[What is needed]: Of all the lines below, output only those starting at the one with "payload job. *)" and ending at the one with "Inductive PipelineTarget := Sync", both ends included, exactly as written.

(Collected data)
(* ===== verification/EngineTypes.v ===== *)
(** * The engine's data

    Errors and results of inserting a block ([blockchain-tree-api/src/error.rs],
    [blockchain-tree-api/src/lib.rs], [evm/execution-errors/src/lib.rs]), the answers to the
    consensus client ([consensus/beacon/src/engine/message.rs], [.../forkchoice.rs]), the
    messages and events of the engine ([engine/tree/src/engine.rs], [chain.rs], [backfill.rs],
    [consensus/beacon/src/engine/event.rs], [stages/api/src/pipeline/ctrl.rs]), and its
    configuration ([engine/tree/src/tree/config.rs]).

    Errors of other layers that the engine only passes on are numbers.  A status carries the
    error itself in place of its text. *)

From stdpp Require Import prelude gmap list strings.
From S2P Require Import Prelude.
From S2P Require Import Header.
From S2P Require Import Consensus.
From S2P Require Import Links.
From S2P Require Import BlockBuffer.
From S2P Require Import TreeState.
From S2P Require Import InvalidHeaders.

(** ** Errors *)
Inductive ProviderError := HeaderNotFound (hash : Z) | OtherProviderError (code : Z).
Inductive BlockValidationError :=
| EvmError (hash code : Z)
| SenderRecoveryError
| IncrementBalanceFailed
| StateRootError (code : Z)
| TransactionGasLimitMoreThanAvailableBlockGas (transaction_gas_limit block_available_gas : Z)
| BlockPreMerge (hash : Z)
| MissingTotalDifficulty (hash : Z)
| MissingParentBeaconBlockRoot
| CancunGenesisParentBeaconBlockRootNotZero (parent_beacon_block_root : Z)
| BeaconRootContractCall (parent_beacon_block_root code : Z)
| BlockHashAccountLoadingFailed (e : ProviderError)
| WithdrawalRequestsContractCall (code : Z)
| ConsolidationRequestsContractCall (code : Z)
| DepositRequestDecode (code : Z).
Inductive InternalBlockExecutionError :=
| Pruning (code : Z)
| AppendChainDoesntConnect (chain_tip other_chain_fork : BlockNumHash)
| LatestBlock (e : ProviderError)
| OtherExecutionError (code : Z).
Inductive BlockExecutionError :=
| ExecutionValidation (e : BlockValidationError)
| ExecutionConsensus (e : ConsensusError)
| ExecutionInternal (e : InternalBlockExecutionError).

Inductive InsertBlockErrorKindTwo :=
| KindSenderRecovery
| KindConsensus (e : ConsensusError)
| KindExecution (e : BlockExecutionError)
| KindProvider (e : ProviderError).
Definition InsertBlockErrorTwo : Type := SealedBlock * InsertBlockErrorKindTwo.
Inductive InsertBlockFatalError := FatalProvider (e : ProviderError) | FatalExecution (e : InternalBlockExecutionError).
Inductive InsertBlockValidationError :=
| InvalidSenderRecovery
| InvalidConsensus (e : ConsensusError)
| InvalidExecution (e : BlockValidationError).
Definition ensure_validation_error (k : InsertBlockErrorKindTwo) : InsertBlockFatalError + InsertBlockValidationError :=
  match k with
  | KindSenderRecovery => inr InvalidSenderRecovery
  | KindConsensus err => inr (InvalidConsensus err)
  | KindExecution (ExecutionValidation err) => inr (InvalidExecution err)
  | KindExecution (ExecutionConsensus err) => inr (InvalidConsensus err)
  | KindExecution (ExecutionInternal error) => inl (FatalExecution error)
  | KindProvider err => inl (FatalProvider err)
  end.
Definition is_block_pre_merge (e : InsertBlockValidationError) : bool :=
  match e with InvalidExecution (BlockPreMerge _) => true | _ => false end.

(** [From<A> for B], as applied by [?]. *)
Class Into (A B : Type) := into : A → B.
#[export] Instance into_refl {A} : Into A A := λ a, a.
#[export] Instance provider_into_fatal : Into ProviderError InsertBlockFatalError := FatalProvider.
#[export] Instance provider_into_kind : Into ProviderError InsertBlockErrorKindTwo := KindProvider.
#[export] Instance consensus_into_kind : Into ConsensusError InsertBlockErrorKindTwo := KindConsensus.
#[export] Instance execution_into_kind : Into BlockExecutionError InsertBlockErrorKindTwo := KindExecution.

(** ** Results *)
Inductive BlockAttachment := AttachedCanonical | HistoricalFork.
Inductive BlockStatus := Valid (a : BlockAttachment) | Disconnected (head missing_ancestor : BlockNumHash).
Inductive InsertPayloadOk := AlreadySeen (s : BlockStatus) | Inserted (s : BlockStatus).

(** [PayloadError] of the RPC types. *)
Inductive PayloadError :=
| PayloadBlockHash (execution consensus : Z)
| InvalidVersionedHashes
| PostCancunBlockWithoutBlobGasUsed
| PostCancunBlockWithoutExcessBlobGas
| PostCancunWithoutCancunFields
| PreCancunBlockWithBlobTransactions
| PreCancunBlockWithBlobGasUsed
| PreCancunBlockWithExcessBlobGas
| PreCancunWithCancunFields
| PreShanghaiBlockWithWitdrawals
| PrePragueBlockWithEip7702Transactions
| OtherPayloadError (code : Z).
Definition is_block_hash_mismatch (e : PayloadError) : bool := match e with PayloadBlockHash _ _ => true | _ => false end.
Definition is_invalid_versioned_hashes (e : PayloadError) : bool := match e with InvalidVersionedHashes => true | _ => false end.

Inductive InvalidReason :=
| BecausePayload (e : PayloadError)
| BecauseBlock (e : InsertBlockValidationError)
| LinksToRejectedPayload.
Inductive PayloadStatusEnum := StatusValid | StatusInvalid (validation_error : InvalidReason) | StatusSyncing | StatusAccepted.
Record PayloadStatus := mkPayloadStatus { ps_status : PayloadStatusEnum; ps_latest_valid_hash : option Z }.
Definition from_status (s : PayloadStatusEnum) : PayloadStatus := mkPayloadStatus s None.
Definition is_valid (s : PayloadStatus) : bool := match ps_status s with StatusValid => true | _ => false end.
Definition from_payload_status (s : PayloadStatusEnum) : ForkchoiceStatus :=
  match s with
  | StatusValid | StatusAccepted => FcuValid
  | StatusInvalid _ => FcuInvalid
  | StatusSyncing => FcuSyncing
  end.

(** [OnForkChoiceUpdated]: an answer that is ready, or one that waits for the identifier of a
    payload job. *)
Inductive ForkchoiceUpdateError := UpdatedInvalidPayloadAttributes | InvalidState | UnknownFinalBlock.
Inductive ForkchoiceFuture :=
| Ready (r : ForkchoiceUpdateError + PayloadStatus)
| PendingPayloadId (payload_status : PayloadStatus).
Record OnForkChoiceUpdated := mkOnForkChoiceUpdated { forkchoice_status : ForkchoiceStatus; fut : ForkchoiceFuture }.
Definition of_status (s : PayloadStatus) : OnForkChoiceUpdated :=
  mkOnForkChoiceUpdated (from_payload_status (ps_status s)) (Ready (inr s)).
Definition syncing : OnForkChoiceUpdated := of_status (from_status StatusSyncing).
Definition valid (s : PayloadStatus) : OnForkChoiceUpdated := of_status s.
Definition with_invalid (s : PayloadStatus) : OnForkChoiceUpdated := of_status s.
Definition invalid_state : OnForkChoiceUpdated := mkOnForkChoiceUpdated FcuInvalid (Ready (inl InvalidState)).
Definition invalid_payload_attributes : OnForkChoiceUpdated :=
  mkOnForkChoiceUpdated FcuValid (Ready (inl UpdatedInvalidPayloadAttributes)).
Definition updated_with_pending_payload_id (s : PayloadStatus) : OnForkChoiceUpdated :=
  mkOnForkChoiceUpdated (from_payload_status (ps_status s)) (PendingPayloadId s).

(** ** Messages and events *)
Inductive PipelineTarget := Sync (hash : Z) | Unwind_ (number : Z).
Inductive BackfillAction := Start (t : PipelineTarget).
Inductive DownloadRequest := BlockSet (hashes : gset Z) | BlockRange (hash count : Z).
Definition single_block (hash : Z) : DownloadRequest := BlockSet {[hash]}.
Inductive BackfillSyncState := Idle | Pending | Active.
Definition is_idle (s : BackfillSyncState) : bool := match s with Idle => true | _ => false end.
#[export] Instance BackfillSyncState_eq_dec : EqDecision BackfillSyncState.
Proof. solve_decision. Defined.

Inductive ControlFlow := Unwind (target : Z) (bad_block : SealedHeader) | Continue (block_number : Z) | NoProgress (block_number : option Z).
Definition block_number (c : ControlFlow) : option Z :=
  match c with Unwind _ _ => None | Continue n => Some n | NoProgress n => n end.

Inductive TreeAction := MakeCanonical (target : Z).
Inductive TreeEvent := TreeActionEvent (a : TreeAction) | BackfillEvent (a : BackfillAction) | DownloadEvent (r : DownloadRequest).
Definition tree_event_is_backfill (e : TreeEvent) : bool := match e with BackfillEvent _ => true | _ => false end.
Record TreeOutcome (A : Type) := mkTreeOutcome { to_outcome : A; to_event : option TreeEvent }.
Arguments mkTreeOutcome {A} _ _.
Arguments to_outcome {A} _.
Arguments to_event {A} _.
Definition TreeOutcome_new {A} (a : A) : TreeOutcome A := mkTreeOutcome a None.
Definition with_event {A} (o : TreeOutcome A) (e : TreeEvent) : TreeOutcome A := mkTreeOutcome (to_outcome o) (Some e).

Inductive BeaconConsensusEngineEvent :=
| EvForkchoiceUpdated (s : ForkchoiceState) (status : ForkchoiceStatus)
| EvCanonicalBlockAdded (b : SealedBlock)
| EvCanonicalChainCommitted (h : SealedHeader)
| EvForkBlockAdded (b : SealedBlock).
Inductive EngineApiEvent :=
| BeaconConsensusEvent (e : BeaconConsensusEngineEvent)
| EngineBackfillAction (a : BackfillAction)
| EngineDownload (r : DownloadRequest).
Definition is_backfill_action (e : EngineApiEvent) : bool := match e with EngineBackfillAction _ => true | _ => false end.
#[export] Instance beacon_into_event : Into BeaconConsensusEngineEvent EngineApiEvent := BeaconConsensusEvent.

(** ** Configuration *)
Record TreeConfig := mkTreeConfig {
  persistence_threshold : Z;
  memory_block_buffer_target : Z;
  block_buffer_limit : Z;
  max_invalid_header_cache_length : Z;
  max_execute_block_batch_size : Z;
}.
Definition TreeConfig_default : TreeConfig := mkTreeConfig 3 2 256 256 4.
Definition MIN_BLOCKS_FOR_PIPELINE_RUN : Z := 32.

[Answer to this problem]:
    payload job. *)
Inductive ForkchoiceUpdateError := UpdatedInvalidPayloadAttributes | InvalidState | UnknownFinalBlock.
Inductive ForkchoiceFuture :=
| Ready (r : ForkchoiceUpdateError + PayloadStatus)
| PendingPayloadId (payload_status : PayloadStatus).
Record OnForkChoiceUpdated := mkOnForkChoiceUpdated { forkchoice_status : ForkchoiceStatus; fut : ForkchoiceFuture }.
Definition of_status (s : PayloadStatus) : OnForkChoiceUpdated :=
  mkOnForkChoiceUpdated (from_payload_status (ps_status s)) (Ready (inr s)).
Definition syncing : OnForkChoiceUpdated := of_status (from_status StatusSyncing).
Definition valid (s : PayloadStatus) : OnForkChoiceUpdated := of_status s.
Definition with_invalid (s : PayloadStatus) : OnForkChoiceUpdated := of_status s.
Definition invalid_state : OnForkChoiceUpdated := mkOnForkChoiceUpdated FcuInvalid (Ready (inl InvalidState)).
Definition invalid_payload_attributes : OnForkChoiceUpdated :=
  mkOnForkChoiceUpdated FcuValid (Ready (inl UpdatedInvalidPayloadAttributes)).
Definition updated_with_pending_payload_id (s : PayloadStatus) : OnForkChoiceUpdated :=
  mkOnForkChoiceUpdated (from_payload_status (ps_status s)) (PendingPayloadId s).

(** ** Messages and events *)
Inductive PipelineTarget := Sync (hash : Z) | Unwind_ (number : Z).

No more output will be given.